EXERCISE MATERIALS
━━━━━━━━━━

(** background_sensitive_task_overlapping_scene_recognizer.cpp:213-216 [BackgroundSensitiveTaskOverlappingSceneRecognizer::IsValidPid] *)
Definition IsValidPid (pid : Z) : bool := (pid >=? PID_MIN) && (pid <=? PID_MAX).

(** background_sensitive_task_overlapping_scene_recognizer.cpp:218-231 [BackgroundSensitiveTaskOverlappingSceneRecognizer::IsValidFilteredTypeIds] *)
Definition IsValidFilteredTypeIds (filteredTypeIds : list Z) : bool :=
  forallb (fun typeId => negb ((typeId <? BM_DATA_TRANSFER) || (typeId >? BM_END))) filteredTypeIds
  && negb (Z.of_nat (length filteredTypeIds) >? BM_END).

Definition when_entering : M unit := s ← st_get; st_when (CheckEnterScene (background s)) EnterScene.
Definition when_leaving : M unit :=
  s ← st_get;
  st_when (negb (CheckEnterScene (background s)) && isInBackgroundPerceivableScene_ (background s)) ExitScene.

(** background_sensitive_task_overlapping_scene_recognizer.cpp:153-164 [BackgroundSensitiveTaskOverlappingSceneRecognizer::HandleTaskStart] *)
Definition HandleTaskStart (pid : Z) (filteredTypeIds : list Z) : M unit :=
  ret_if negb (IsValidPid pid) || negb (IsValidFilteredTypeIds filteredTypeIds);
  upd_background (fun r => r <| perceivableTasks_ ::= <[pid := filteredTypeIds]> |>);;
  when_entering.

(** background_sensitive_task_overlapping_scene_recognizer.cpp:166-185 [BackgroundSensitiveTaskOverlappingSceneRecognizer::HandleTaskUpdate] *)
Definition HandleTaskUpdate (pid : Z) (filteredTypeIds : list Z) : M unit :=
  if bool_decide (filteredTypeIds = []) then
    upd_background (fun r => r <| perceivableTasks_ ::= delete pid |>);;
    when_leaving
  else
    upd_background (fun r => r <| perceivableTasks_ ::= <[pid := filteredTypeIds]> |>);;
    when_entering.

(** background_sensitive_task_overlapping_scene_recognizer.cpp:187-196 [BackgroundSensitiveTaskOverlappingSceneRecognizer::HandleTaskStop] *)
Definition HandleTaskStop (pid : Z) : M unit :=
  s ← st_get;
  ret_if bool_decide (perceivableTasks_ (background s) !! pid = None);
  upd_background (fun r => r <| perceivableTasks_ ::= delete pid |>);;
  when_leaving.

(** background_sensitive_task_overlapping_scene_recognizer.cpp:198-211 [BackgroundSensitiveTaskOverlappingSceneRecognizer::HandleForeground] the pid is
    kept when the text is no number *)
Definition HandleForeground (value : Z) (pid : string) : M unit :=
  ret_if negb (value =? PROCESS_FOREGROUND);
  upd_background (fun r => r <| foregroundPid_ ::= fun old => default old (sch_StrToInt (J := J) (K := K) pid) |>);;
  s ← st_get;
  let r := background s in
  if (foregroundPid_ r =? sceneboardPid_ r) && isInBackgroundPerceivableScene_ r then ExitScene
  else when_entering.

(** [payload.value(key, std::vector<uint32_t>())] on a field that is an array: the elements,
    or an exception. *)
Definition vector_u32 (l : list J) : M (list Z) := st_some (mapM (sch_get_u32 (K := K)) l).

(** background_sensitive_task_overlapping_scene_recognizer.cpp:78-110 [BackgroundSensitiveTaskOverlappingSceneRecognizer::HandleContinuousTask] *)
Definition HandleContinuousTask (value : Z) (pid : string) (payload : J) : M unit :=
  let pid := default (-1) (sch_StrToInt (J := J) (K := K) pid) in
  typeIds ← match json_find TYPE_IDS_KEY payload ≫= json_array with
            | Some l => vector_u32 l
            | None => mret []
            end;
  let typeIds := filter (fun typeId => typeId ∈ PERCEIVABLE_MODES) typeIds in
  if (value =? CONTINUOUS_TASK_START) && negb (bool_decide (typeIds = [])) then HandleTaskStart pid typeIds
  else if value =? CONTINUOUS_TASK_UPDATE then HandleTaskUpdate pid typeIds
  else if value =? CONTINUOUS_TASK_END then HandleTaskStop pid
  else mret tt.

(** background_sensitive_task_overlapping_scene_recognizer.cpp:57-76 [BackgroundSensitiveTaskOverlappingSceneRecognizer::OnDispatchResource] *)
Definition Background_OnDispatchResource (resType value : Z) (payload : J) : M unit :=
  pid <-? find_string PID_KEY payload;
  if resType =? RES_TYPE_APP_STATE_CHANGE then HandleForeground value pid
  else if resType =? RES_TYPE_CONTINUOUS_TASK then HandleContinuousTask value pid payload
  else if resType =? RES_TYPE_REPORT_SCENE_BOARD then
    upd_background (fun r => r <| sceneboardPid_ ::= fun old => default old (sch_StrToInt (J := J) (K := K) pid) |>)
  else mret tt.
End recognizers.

━━━━━━━━━━

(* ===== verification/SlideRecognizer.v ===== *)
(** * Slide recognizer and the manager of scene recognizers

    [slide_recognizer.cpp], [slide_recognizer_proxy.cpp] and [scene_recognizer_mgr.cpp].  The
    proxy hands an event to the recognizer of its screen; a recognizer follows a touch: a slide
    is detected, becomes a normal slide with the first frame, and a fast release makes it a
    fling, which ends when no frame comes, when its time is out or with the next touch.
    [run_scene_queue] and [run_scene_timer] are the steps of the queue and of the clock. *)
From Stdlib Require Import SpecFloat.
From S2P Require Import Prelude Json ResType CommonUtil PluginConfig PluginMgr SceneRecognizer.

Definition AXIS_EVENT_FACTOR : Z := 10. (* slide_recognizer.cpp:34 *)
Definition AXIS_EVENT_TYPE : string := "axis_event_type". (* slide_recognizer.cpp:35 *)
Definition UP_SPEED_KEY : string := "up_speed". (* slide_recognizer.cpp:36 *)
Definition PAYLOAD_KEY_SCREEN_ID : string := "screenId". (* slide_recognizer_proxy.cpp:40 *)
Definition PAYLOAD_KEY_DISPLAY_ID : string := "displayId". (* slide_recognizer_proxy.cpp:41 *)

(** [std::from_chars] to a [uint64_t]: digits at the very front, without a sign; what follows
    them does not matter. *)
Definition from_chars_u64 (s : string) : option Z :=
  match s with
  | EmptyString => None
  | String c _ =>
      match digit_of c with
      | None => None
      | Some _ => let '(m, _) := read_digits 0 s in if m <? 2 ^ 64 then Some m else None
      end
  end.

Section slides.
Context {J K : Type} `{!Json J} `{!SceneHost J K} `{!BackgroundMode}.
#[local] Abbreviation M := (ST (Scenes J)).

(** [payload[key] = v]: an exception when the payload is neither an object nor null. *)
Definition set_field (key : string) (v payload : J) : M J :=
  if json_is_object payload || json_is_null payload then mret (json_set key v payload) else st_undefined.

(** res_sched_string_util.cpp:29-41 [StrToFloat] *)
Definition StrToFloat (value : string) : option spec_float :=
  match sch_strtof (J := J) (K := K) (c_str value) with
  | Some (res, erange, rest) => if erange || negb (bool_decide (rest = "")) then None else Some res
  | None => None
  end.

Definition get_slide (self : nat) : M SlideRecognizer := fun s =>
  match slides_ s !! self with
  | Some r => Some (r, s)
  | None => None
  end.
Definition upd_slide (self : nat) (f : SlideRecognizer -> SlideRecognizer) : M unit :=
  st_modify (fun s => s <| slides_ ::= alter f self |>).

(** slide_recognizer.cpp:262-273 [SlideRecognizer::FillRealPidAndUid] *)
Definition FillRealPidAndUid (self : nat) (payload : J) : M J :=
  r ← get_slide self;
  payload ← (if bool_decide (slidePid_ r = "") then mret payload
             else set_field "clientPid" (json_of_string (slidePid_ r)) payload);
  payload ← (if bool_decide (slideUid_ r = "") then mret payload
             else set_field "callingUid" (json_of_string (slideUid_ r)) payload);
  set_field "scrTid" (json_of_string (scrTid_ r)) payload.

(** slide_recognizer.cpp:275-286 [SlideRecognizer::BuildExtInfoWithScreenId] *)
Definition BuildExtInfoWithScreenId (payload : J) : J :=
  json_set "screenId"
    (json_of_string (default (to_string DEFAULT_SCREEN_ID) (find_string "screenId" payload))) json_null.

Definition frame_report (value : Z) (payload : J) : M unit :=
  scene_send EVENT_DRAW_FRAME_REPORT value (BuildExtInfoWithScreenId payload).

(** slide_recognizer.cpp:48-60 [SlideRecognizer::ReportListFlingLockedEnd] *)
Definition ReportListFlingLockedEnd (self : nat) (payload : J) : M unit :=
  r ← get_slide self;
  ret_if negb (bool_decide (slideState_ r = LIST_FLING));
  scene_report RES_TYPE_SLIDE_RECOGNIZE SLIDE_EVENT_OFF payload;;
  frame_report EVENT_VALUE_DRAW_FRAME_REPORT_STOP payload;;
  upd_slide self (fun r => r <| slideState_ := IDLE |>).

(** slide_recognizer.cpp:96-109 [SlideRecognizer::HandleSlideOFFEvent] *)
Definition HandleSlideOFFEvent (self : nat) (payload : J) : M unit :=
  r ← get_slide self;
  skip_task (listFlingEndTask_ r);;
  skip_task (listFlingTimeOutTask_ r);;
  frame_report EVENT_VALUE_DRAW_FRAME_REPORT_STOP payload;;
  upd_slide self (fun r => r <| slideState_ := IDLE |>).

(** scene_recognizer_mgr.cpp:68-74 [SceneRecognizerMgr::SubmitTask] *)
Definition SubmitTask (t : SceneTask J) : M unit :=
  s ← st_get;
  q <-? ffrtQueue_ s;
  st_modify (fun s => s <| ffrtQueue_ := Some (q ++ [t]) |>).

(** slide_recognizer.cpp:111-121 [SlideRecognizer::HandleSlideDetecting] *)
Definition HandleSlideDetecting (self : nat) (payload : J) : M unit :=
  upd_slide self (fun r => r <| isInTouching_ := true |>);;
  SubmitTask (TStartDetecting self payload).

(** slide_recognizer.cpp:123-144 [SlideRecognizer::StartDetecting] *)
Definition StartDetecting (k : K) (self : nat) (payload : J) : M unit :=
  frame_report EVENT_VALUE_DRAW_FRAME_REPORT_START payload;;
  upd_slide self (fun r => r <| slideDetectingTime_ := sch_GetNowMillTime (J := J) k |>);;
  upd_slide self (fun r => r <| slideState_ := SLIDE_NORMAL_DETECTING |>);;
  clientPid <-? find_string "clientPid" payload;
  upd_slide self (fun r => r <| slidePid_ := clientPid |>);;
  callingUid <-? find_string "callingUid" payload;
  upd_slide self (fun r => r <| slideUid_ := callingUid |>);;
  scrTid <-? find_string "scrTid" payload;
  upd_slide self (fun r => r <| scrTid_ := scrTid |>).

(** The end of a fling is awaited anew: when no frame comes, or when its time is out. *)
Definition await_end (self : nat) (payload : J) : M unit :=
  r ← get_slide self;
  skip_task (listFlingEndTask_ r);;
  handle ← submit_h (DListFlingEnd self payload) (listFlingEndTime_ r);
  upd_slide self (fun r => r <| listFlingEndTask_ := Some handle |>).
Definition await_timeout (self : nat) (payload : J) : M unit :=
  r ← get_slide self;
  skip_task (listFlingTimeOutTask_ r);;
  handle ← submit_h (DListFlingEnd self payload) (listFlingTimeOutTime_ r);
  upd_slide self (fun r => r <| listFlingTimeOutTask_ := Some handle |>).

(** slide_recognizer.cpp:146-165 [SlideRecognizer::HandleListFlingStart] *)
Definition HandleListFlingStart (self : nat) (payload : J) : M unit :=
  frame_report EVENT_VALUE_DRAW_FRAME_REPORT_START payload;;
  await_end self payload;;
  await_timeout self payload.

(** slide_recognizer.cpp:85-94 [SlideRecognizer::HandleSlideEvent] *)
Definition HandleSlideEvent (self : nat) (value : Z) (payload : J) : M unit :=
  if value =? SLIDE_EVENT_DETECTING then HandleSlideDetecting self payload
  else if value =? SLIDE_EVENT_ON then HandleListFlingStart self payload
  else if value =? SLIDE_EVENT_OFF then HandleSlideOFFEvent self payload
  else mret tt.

━━━━━━━━━━

WHAT THE EXERCISE ASKS
Your answer should consist of each line above in which "HandleSlideDetecting" appears.

RESPONSE BELOW
(** slide_recognizer.cpp:111-121 [SlideRecognizer::HandleSlideDetecting] *)
Definition HandleSlideDetecting (self : nat) (payload : J) : M unit :=
  if value =? SLIDE_EVENT_DETECTING then HandleSlideDetecting self payload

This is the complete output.